**Activity:**
Whenever the string "Wiring" turns up in a line of the data below, copy that line.

Stored items:
(* ===== verification/Wiring.v ===== *)
(** * Wiring: the guards that guard nothing, and the stack of the worker

    [infra/circuitbreaker/noop.py], [infra/ratelimit/noop.py],
    [infra/budget/noop.py], the wrappers of [worker/bootstrap.py] around the
    language model and the git provider, and [update_context].  The decorators
    themselves are those of [LlmClients] and [GitProvider]. *)

From S2P Require Import Prelude Domain RateLimit LlmClients GitProvider.

(** ** The no-op backends *)

Section Noop.
Context {W : Type}.
Definition noop_breaker_call {A} (key : string) (fn : M W A) (should_count : option (exn -> bool)) : M W A := fn.

Definition SENTINEL_REMAINING : Z := 1000000000.
Definition noop_acquire (key : string) (cost : Z) : M W RateLimitDecision :=
  if cost <? 1 then raise (ValueError "cost must be >= 1")
  else ret (mkDecision true SENTINEL_REMAINING None).

Definition noop_budget_check (tenant : string) : M W BudgetDecision :=
  ret (mkBudgetDecision true (mkBudgetUsage 0 0) None).
End Noop.

(** ** [update_context] *)

Section Context.
Context {W : Type} `{HC : HasContext W}.
(** [fields] is [dataclasses.replace] on the bound context. *)
Definition update_context {A} (fields : RequestContext -> RequestContext) (body : M W A) : M W A :=
  current <- require_current ;;
  bind_context (fields current) body.
End Context.

(** ** The wrappers *)

Section Wrappers.
Context {W : Type} `{!HasContext W, !HasBudgetCache W} (env : LlmEnv W).

Definition build_metered_llm (inner : LLMClient W) (record : LLMUsageRecord -> M W unit) : LLMClient W :=
  metered env record inner.
Definition build_routed_llm (inner : LLMClient W) (mapping : list (string * string)) : LLMClient W :=
  routing mapping inner.
(** The decorators fail open unless they are told otherwise. *)
Definition build_rate_limited_llm (inner : LLMClient W) (acquire : string -> M W RateLimitDecision) : LLMClient W :=
  rate_limited env acquire true inner.
Definition build_circuit_breaking_llm (inner : LLMClient W) (call : BreakerCall (W := W)) : LLMClient W :=
  circuit_breaking env call true inner.
Definition build_budget_enforcing_llm (inner : LLMClient W) (check : string -> M W BudgetDecision)
    (cache_ttl : Z) (fail_open : bool) : LLMClient W :=
  budget_enforcing env check fail_open cache_ttl inner.
Definition build_circuit_breaking_git_provider (inner : GitProvider W) (call : GitBreakerCall (W := W)) : GitProvider W :=
  circuit_breaking_git env call true inner.
Definition build_rate_limited_git_provider (inner : GitProvider W) (acquire : string -> M W RateLimitDecision)
    : GitProvider W := rate_limited_git env acquire true inner.

(** The client [build_worker] hands to the graphs. *)
Definition worker_llm (provider : LLMClient W) (call : BreakerCall (W := W)) (record : LLMUsageRecord -> M W unit)
    (acquire : string -> M W RateLimitDecision) (check : string -> M W BudgetDecision) (cache_ttl : Z) (fail_open : bool)
    (mapping : list (string * string)) (patterns : list RedactionPattern) : LLMClient W :=
  let breaking_llm := build_circuit_breaking_llm provider call in
  let metered_llm := build_metered_llm breaking_llm record in
  let rate_limited_llm := build_rate_limited_llm metered_llm acquire in
  let budget_enforcing_llm := build_budget_enforcing_llm rate_limited_llm check cache_ttl fail_open in
  redacting env patterns (build_routed_llm budget_enforcing_llm mapping).

(** It is the stack the theorems of [LlmFacts] are about. *)
Lemma worker_llm_is_stack provider call record acquire check ttl fail_open mapping patterns :
  worker_llm provider call record acquire check ttl fail_open mapping patterns =
  llm_stack env call true record acquire true check fail_open ttl mapping patterns provider.
Proof. done. Qed.
Lemma worker_git_is_stack provider call acquire :
  build_rate_limited_git_provider (build_circuit_breaking_git_provider provider call) acquire =
  git_stack env acquire call true true provider.
Proof. done. Qed.

(** A backend that is switched off changes nothing: the breaker and the limiter
    forward the call as it is, the budget check lets it pass. *)
Lemma noop_limiter_transparent inner r w :
  build_rate_limited_llm inner (fun key => noop_acquire key 1) r w = inner r w.
Proof. done. Qed.
Lemma noop_breaker_transparent inner r w :
  (forall e, (inner r w).1 = Err e -> e <> CircuitBreakerBackendError /\ forall retry, e <> CircuitBreakerOpenError retry) ->
  build_circuit_breaking_llm inner noop_breaker_call r w = inner r w.
Proof.
  intros H. unfold build_circuit_breaking_llm, circuit_breaking, bind, get_current, noop_breaker_call, try_except.
  destruct (inner r w) as [[a|e] w']; [done|]. destruct (H e eq_refl) as [H1 H2].
  destruct e; try done. by destruct (H2 retry_after_ms).
Qed.
End Wrappers.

**Exercise result:**
(* ===== verification/Wiring.v ===== *)
(** * Wiring: the guards that guard nothing, and the stack of the worker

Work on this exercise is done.